Илька, сидя в простенке, звучно двигал носом. Ему многие говорили, что его отец убил станового, но так понятно, как бабушка, никто еще не рассказывал. Он ясно видел перед собой окровавленного с разбитым лицом отца. Вспомнил рассказ матери о том, как отец, закованный в кандалы, копал в подземелье руду. Все это наполняло сердце мальчика жалостью к одному, злобой к другому. Он вскочил с лавки, ударил кулаком по столу.
— Так и надо становому. Не дерись…
Опять сел на прежнее место. К нему подошла старушка.
— Ну, ну, угомонись, я расшевелила тебя.
— Отца жалко,— захныкал Илька,— ежли-бжив был, али мать, а то…
Он поперхнулся слезами. Васильевна прижала его вздрагивающую голоду к своей высохшей груди, участливо вздохнула:
— Эх, касатик, я тоже, как ты, сиротинушка, нет у меня никого. Вся я изжилась, состарилась: ноги, что колодки, с места не сдвинешь. Мне, ведь, под семьдесят. А ты купырик зеленый. Два, три года — цвесть начнешь, потом созреешь и, как водится, женишься. Земля у тебя есть, теперь всем дают. Лошадку обыгоришь, хозяйством займешься. Помни отца, пуще того, помни его справедливость. Не оробел, жисть свою положил.
Илька, незаметно для себя, все плотней и плотней прижимался к старой груди, совсем ему чужой и в то же время близкой женщины. Ее костлявые пальцы, словно гребнем, приглаживали всклокоченные грязные волосы. Это напоминало Ильке давно умершую мать. И он затих, как затихают дети, убаюканные материнской лаской.

III

Вечер. На улице зги не видно. Лишь в окнах, кое-где, мерцали огоньки. Прыскал мелкий осенний дождь. Ребята спрятались под ворота, их не мочит, над ними соломенный навес. В темноте пиликала гармошка. ‘Ванятка, сын Дарьи, отплясывал трепака. Слышалась мягкая дробь: тру-туту, тру-туту. Тощий голосок Ванятки вызывающе приглашал:
— Илька, наскакивай, вприсядку, давай, кто кого.
Илька отнекивался, в конце концов возникла перебранка. Илька сдерживался. Плясун налезал, а когда обозвал Ильку ‘каторжником’, тот прикрикнул:
— Не ругайся, морду наколочу.
— Наколотил один такой. Тронь-ка. Отец голову свернет.
Гармошка перестала тананыкать. Ребята с любопытством следили за поединком. Чтоб не показаться перед товарищами трусом, Ванятка, точно щенок, тяфкал тоненьким голоском:
— Не боюсь, не боюсь. Твой отец убил станового. Каторжник. Каторжник.
Илька не выдержал. Петухом наскочит на обидчика. Пригнул за волосы к земле и дал несколько звучных подспинников. Потом, крикнув: ‘вот тебе за каторжника’ — ткнул кулаком в нос. Хвастунишка завопил не своим голосом. Ребята бросились врассыпную. Илька тоже нырнул в темноту. А Ванятка, тихонько хныча, побрел домой с разбитым носом. На пороге его встретила, всплеснув руками, всполошившаяся мать:
— Батюшки, ты в крови, кто тебя?
— Илька,— сквозь слезы пожаловался любимец:— по спине, и по носу, и за волосы.

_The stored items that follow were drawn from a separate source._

Lemma failed_build_keeps_earlier_batches_witness :
  ∃ w', @load_and_process_pdf failing_collaborators fresh empty_world
        = (w', Raise (Exn "RuntimeError" "embedding backend unavailable"))
    ∧ is_Some (disk w' !! persist_directory fresh)
    ∧ entries_at w' (persist_directory fresh)
      = (entries_at empty_world (persist_directory fresh)
         ++ concat (zip_with batch_entries [[page 0 "first"]]
                      [[length_vector "first"]]))%list
    ∧ llm_calls w' = llm_calls empty_world.
Proof.
  apply (@failed_build_keeps_earlier_batches failing_collaborators fresh
           empty_world three_pages three_pages
           [[page 0 "first"]] [[length_vector "first"]]
           [page 1 "second"] [[page 2 "third"]]).
  - reflexivity.
  - vm_compute. reflexivity.
  - vm_compute. reflexivity.
  - constructor; [|constructor]. split; reflexivity.
  - reflexivity.
Defined.

(** C2, as stated, fails on a page of two paragraphs of 600 characters:
    the page is cut between the paragraphs, and the last 200 characters of
    the first chunk are not the first 200 of the second. *)
Lemma overlap_counterexample :
  split_documents 1000 200 [page 0 two_paragraphs]
  = Ok [page 0 (repeat_char "a" 600); page 0 (repeat_char "b" 600)]
  ∧ suffix_of_length 200 (repeat_char "a" 600)
    ≠ prefix_of_length 200 (repeat_char "b" 600).
Proof.
  split; [vm_compute; reflexivity|].
  intros Heq. vm_compute in Heq. discriminate.
Qed.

— Ах, он каторжник!— и Дарья, захлебываясь злостью, сжала кулаки. Будь тут Илька, ему непременно досталось бы от нее, как следует. Она дернула сыпа за плечи, подвела к глиняному, умывальнику. Сидевший у стола Егор недовольно пробурчал:
— Что ты хнычешь? Сам, небось, виноват, любишь задирать.
Дарья зло рассмеялась:
— Ха-ха-ха. Вот отец: ребенку нос разбили, кровь хлещет, а он на него же.

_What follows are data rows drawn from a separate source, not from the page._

(** The definitions indexed by the mode are, at each mode, the copy
    written out on its own. *)
Lemma inf_from_blocking fuel : inf_from fuel Blocking = BlockingCopy.infSync fuel.
Proof.
  induction fuel as [|fuel IH]; [reflexivity|].
  cbn [inf_from BlockingCopy.infSync]. rewrite IH. reflexivity.
Qed.

Lemma inf_from_suspending fuel :
  inf_from fuel Suspending = SuspendingCopy.inf fuel.
Proof.
  induction fuel as [|fuel IH]; [reflexivity|].
  cbn [inf_from SuspendingCopy.inf]. rewrite IH. reflexivity.
Qed.

Lemma unpack_blocking fuel this :
  unpack fuel Blocking this = BlockingCopy.resolve fuel this.
Proof.
  induction fuel as [|fuel IH]; [reflexivity|].
  cbn [unpack BlockingCopy.resolve]. rewrite IH.
  unfold _unpackGitObject_body, _unpackDeltaObject_body,
    BlockingCopy._unpackGitObjectSync, BlockingCopy._unpackDeltaObjectSync,
    inf_initial_size.
  rewrite (inf_from_blocking (S fuel)). reflexivity.
Qed.

Lemma unpack_suspending fuel this :
  unpack fuel Suspending this = SuspendingCopy.resolve fuel this.
Proof.
  induction fuel as [|fuel IH]; [reflexivity|].
  cbn [unpack SuspendingCopy.resolve]. rewrite IH.
  unfold _unpackGitObject_body, _unpackDeltaObject_body,
    SuspendingCopy._unpackGitObject, SuspendingCopy._unpackDeltaObject,
    inf_initial_size.
  rewrite (inf_from_suspending (S fuel)). reflexivity.
Qed.

(** X23.  The two copies of the resolver, the one on the blocking
    file-system calls ([unpackGitObjectSync], [_unpackGitObjectSync],
    [_unpackDeltaObjectSync], [infSync]) and the one on the suspending calls,
    run to completion, do the same from the same state: the same outcome,
    bytes or error, and the same world, with the same descriptors, caches
    and registry and the same file-system calls in the same order, each made
    through the blocking call in one and the suspending call in the other.
    They are the resolver indexed by the mode, at the two modes. *)
Theorem resolution_modes_agree (fuel : nat) (this : Packs) (c : call)
    (w : World) :
  (BlockingCopy.resolve fuel this c w).1 = (SuspendingCopy.resolve fuel this c w).1
  /\ set_trace [] (BlockingCopy.resolve fuel this c w).2
     = set_trace [] (SuspendingCopy.resolve fuel this c w).2
  /\ with_mode Blocking <$> w_trace (BlockingCopy.resolve fuel this c w).2
     = with_mode Blocking <$> w_trace (SuspendingCopy.resolve fuel this c w).2
  /\ BlockingCopy.resolve fuel this c = unpack fuel Blocking this c
  /\ SuspendingCopy.resolve fuel this c = unpack fuel Suspending this c.
Proof.
  rewrite <- unpack_blocking, <- unpack_suspending.
  destruct (unpack_agree fuel this c w w (same_but_modes_refl w))
    as (Hr & Hw & Ht).
  auto.
Qed.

— Пущай хлещет. Это пользительно, дури меньше будет.
Равнодушие отца задело Дарью, но сдерживалась. Нельзя же было бросить Ванятку. Наскоро обмыла ему лицо, вытерла тряпицей, толкнула в спину:
— Лезь на печку.
А сама, встав посреди избы, насмешливо прищурилась на мужа.
— Так, так. Неча сказать, одумал словечко: ‘У Ванятки дури много’. А у Ильки твого нет дури? Ума палата?— И вдруг забесновалась:
— Тьфу, твой Илька, тьфу.
Она плевала на пол, растирала ногой:
— Вот, вот. Погоди, я ему. Как придет, наворочаю кочергой.
Вся красная, разорившаяся, Дарья не могла устоять на месте: подбегала к посудной лавке, брала в руки горшок, чашку, снова ставила на прежнее место, и все это с неимоверной быстротой, не переставая в то-же время распекать мужа. А тот, привыкший к выходкам жены, молча посасывал трубку. Такое безразличие еще больше поддавало жару вздорной женщине. Ее тонкий голос неприятно взвизгивал:
— A-а… Он калечит сына, а тебе хоть бы что, в рот воды набрал.
Она подскочила к мужу близко, близко, и, чуть не тыча кулаком в лицо, злобно выкрикнула:
— У, потатчик идольный.
У Егора лопнуло терпенье. Вскочил с лавки, зыкнул на жену:
— Ты скоро уймешься, ведьма косая?
В это время вошел Илька. Дарья злорадно рассмеялась.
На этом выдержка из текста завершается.